At this time Tom was competing against, and beating, drivers whose names we know today including James Hunt.  And he had his share of injury, such as at the support race for the 1972 Monaco Grand Prix, when he stopped in Casino Square.  He got out to fix the fault, and another driver hit his car and knocked Tom into a shop window where he broke his leg.  He was racing again two weeks later.

Tom drove for Ron Dennis’s Rondel Racing team, and then got into Formula One with Token Racing.  In 1974 he was refused a drive in the Monaco Grand Prix on the grounds of inexperience, so the team put him into the Formula 3 support race, and he made his point by winning with a margin of 20 seconds.

At the end of the 1974 season, Tom was in equal 18th place in the drivers’ championship, joint with Graham Hill.

Alongside Formula 1, in 1975 Tom entered the Tour of Epynt rally backed by Dave Richards, another Ruthin lad, later of Prodrive and BAR.  He won the 1975 Race of Champions at Brands Hatch, beating John Watson and Ronnie Peterson by thirty seconds in a very wet race.

In the 1976 F1 season, Tom scored 10 points, 59 behind that year’s champion James Hunt.

In 1977, Tom posted the fastest time in a wet Wednesday practice for the South African GP, a second ahead of Niki Lauda.  The track dried up and Tom started the race in 15th place.

On Lap 22, the car driven by Renzo Zorzi caught fire, and he stopped just after a hill.  In those days, drivers had an oxygen supply in case they were trapped in a fire.  From the opposite side of the track, two marshalls ran to help Zorzi with fire extinguishers.  At that moment, two cars came over the crest at 170 mph, Hans-Joachim Stuck leading Tom Pryce.  Stuck was able (just) to avoid both marshalls but Tom wasn’t.  He struck Frederik Jansen van Vuuren, aged 19, who was carrying a 40-pound fire extinguisher.  Frederik died instantly and his fire extinguisher hit Tom and the impact sent it over the grandstand and into the car park.

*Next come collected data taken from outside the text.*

(** * xtcp: the TCP server of [server.go]

    A shallow embedding of [Server] (construction, accept loop, registry of
    live connections, three-mode stop) as a system of goroutines that take
    atomic steps on one shared [Server] object, and the properties of it
    that the specification states.

    Conventions.
    - Pointers ([*ServerOpts], [*Conn]) are addresses into a heap; an address
      that the heap does not hold is a nil (or dangling) pointer, and
      dereferencing it panics.
    - [s.mu] is not a field of the model: every region between [s.mu.Lock()]
      and [s.mu.Unlock()] is one atomic step.
    - What the program does to the outside (listening, closing, logging,
      calls into [conn.go]) is appended to a trace of events.
    - Results that the environment decides (what [net.Listen] and [Accept]
      return, whether a timer has fired, whether [NewConn] fails) come with
      the step, as an [Oracle]. *)

From stdpp Require Import base numbers list gmap strings.
From Stdlib Require Strings.Byte.

#[local] Set Warnings "-clear-no-such-hyp".

(** ** Handles and pointers *)

Abbreviation Listener := nat (only parsing).   (* a [net.Listener] *)
Abbreviation RawHandle := nat (only parsing).  (* a [net.Conn] *)
Abbreviation ConnPtr := nat (only parsing).    (* a [*Conn] *)
Abbreviation OptsPtr := nat (only parsing).    (* a [*ServerOpts] *)
Abbreviation HandlerRef := nat (only parsing). (* a [Handler] interface value *)
Abbreviation ProtocolRef := nat (only parsing). (* a [Protocol] interface value *)

(** [StopMode] is declared in [conn.go]; [server.go] uses these three
    values of it. *)
Inductive StopMode :=
  | StopImmediately
  | StopGracefullyButNotWait
  | StopGracefullyAndWait.

Global Instance StopMode_eq_dec : EqDecision StopMode.
Proof. solve_decision. Defined.

(** [var DefaultSendBufLength uint = 128]: a package variable that nothing
    in the package assigns to. *)
Definition DefaultSendBufLength : N := 128%N.

(** [type ServerOpts struct] *)
Record ServerOpts := mkServerOpts {
  LisAddr : string;
  Handler : HandlerRef;
  Protocol : ProtocolRef;
  SendBufLen : N;       (* uint *)
}.

(** [type Server struct].  [stop] is the channel [stop chan struct{}] that
    [NewServer] makes: nothing is ever sent on it, so its state is whether
    it has been closed.  [wg] is the counter of the [sync.WaitGroup].
    [conns] is [None] for the nil map. *)
Record Server := mkServer {
  Opts : OptsPtr;
  stop : bool;
  wg : Z;
  lis : option Listener;
  conns : option (gmap nat bool);
}.

Definition set_stop (b : bool) (s : Server) : Server :=
  mkServer (Opts s) b (wg s) (lis s) (conns s).
Definition set_wg (n : Z) (s : Server) : Server :=
  mkServer (Opts s) (stop s) n (lis s) (conns s).
Definition set_lis (l : option Listener) (s : Server) : Server :=
  mkServer (Opts s) (stop s) (wg s) l (conns s).
Definition set_conns (m : option (gmap nat bool)) (s : Server) : Server :=
  mkServer (Opts s) (stop s) (wg s) (lis s) m.

(** The part of [Conn] ([conn.go]) that [server.go] touches. *)
Record Conn := mkConn {
  RawConn : option RawHandle;
}.

(** ** Construction *)

Definition set_SendBufLen (n : N) (o : ServerOpts) : ServerOpts :=
  mkServerOpts (LisAddr o) (Handler o) (Protocol o) n.

(** [func NewServer(opts *ServerOpts) *Server].  The server keeps the
    pointer it is given; the test [s.Opts.SendBufLen == 0] and the assignment
    go through that pointer, into the caller's struct.  [None]: nil pointer
    dereference. *)
Definition NewServer (opts : OptsPtr) (h : gmap nat ServerOpts)
  : option (Server * gmap nat ServerOpts) :=
  let s := mkServer opts false 0 None (Some ∅) in
  match h !! Opts s with
  | None => None
  | Some o =>
      if (SendBufLen o =? 0)%N
      then Some (s, <[Opts s := set_SendBufLen DefaultSendBufLength o]> h)
      else Some (s, h)
  end.

(** The send-buffer length that the server works with: the one line 153
    reads through [s.Opts] when it makes a connection. *)
Definition sendBufLenOf (s : Server) (h : gmap nat ServerOpts) : option N :=
  SendBufLen <$> h !! Opts s.

(** ** The registry *)

(** [func (s *Server) addConn(conn *Conn) bool] *)
Definition addConn (conn : ConnPtr) (s : Server) : Server * bool :=
  match conns s with
  | None => (s, false)
  | Some m => (set_conns (Some (<[conn := true]> m)) s, true)
  end.

(** [func (s *Server) removeConn(conn *Conn)] *)
Definition removeConn (conn : ConnPtr) (s : Server) : Server :=
  match conns s with
  | Some m => set_conns (Some (delete conn m)) s
  | None => s
  end.

(** Whether [removeConn] finds the connection in the registry. *)
Definition registered (conn : ConnPtr) (s : Server) : bool :=
  match conns s with
  | Some m => bool_decide (is_Some (m !! conn))
  | None => false
  end.

(** ** Events *)

Inductive LogMsg :=
  | LogListenError (addr : string)   (* line 59, [xlog.Fatalf] *)
  | LogListenOn (l : Listener)       (* line 63 *)
  | LogAcceptRetry (tempDelay : Z)   (* line 83 *)
  | LogAcceptClosed                  (* line 96 *)
  | LogServerStop.                   (* line 141 *)

(** What a run leaves behind.  [EvStopClosed], [EvAddConn] and
    [EvRemoveConn] record operations on the server's own state ([close] of
    the stop channel, the calls of [addConn] and [removeConn] with their
    outcome); the others are calls that leave [server.go]. *)
Inductive Event :=
  | EvLog (m : LogMsg)
  | EvListen (addr : string)                 (* [net.Listen("tcp", addr)] *)
  | EvListenerClose (l : Listener)           (* [lis.Close()] *)
  | EvRawClose (r : RawHandle)               (* [conn.Close()] *)
  | EvAfter (d : Z)                          (* [time.After(d)] *)
  | EvNewConn (handler : HandlerRef) (protocol : ProtocolRef) (sendBufLen : N)
      (ok : bool)                            (* [NewConn(...)], and whether it
                                                returned without error *)
  | EvConnStop (c : ConnPtr) (m : StopMode)  (* [c.Stop(m)] *)
  | EvConnServe (c : ConnPtr)                (* [tcpConn.serve()] has returned *)
  | EvWgWait                                 (* [s.wg.Wait()] has returned *)
  | EvStopClosed                             (* [close(s.stop)] *)
  | EvAddConn (c : ConnPtr) (ok : bool)
  | EvRemoveConn (c : ConnPtr) (deleted : bool).

Global Instance LogMsg_eq_dec : EqDecision LogMsg.
Proof. solve_decision. Defined.
Global Instance Event_eq_dec : EqDecision Event.
Proof. solve_decision. Defined.

(** ** Time *)

(** [time.Duration] is an [int64] of nanoseconds. *)
Definition wrap64 (z : Z) : Z := ((z + 2 ^ 63) `mod` 2 ^ 64 - 2 ^ 63)%Z.
Definition Millisecond : Z := 1000000.
Definition Second : Z := 1000000000.

(** Lines 75-82: the delay before the next [Accept] after a temporary
    error, from the delay of the previous one ([0] when there was none). *)
Definition nextDelay (tempDelay : Z) : Z :=
  let tempDelay :=
    if (tempDelay =? 0)%Z then wrap64 (5 * Millisecond)
    else wrap64 (tempDelay * 2) in
  let max := wrap64 (1 * Second) in
  if (tempDelay >? max)%Z then max else tempDelay.

(** ** Goroutines *)

(** What [l.Accept()] returns: a stream, an error that is a [net.Error]
    (with what its [Temporary()] says), or another error. *)
Inductive AcceptResult :=
  | AcceptConn (conn : RawHandle)
  | AcceptNetError (temporary : bool)
  | AcceptOtherError.

(** Line 74: [nerr, ok := err.(net.Error); ok && nerr.Temporary()] *)
Definition isTemporary (r : AcceptResult) : bool :=
  match r with
  | AcceptNetError t => t
  | _ => false
  end.

(** What the environment contributes to a step. *)
Inductive Oracle :=
  | ONone
  | OListen (r : option Listener) (fatalExits : bool)
      (* the result of [net.Listen]; whether [xlog.Fatalf] ends the process *)
  | OAccept (r : AcceptResult)
  | OTimer (fired : bool) (timerFirst : bool)
      (* whether the channel of [time.After] is ready; which case [select]
         takes when both are *)
  | ONewConn (ok : bool).
      (* whether [NewConn] returns without error *)

(** Program points of [Serve]. *)
Inductive ServePc :=
  | ServeEntry                               (* line 55 *)
  | ServeListen                              (* lines 57-63 *)
  | ServeBind (l : Listener)                 (* lines 65-67 *)
  | ServeAccept (l : Listener) (tempDelay : Z)   (* lines 72-83, 92-103 *)
  | ServeBackoff (l : Listener) (tempDelay : Z)  (* lines 84-89 *)
  | ServeDone                                (* line 43, deferred *)
  | ServeUnbind.                             (* lines 45-52, deferred *)

(** Program points of [handleRawConn]. *)
Inductive HandlePc :=
  | HandleEntry                     (* lines 145-151 *)
  | HandleNewConn                   (* lines 153-157 *)
  | HandleAddConn (c : ConnPtr)     (* lines 159-162 *)
  | HandleWgAdd (c : ConnPtr)       (* line 169 *)
  | HandleServe (c : ConnPtr)       (* line 170 *)
  | HandleRemoveConn (c : ConnPtr)  (* line 165, deferred *)
  | HandleWgDone (c : ConnPtr).     (* line 166, deferred *)

(** Program points of [Stop]; the locals [lis] and [conns] live from line
    116 and 119 on. *)
Inductive StopPc :=
  | StopClose                                              (* line 112 *)
  | StopSwap                                               (* lines 114-122 *)
  | StopCloseLis (lis : option Listener) (conns : option (gmap nat bool))
                                                           (* lines 124-126 *)
  | StopFanout (conns : option (gmap nat bool))            (* lines 128-135 *)
  | StopWait.                                              (* lines 137-141 *)

Inductive Goroutine :=
  | GServe (pc : ServePc)
  | GHandle (conn : RawHandle) (pc : HandlePc)
  | GStop (mode : StopMode) (pc : StopPc)
  | GExit.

Niki Lauda won the race, his first win since his big accident in 1976.

In later years, Dave Richards chaired a trust to create a memorial to Tom Pryce and this was funded by an auction of pit lane passes in 2009.  The memorial was unveiled on 11th June that year on what would have been Tom’s 60th birthday.

Jim Walshe, Going Postal
The memorial
©Jim Walshe, Going Postal 2020

Thinking about it, Tom had no worse an accident record than his contemporaries, names that are now racing legends.  Niki Lauda’s horrific crash in 1976 is one among many from those times.  But Lauda and co survived, albeit at great cost, while Tom’s life was cut short that day in 1977.

And then I walked back to the garage, where they had fixed the air conditioning, and drove home in a pensive mood.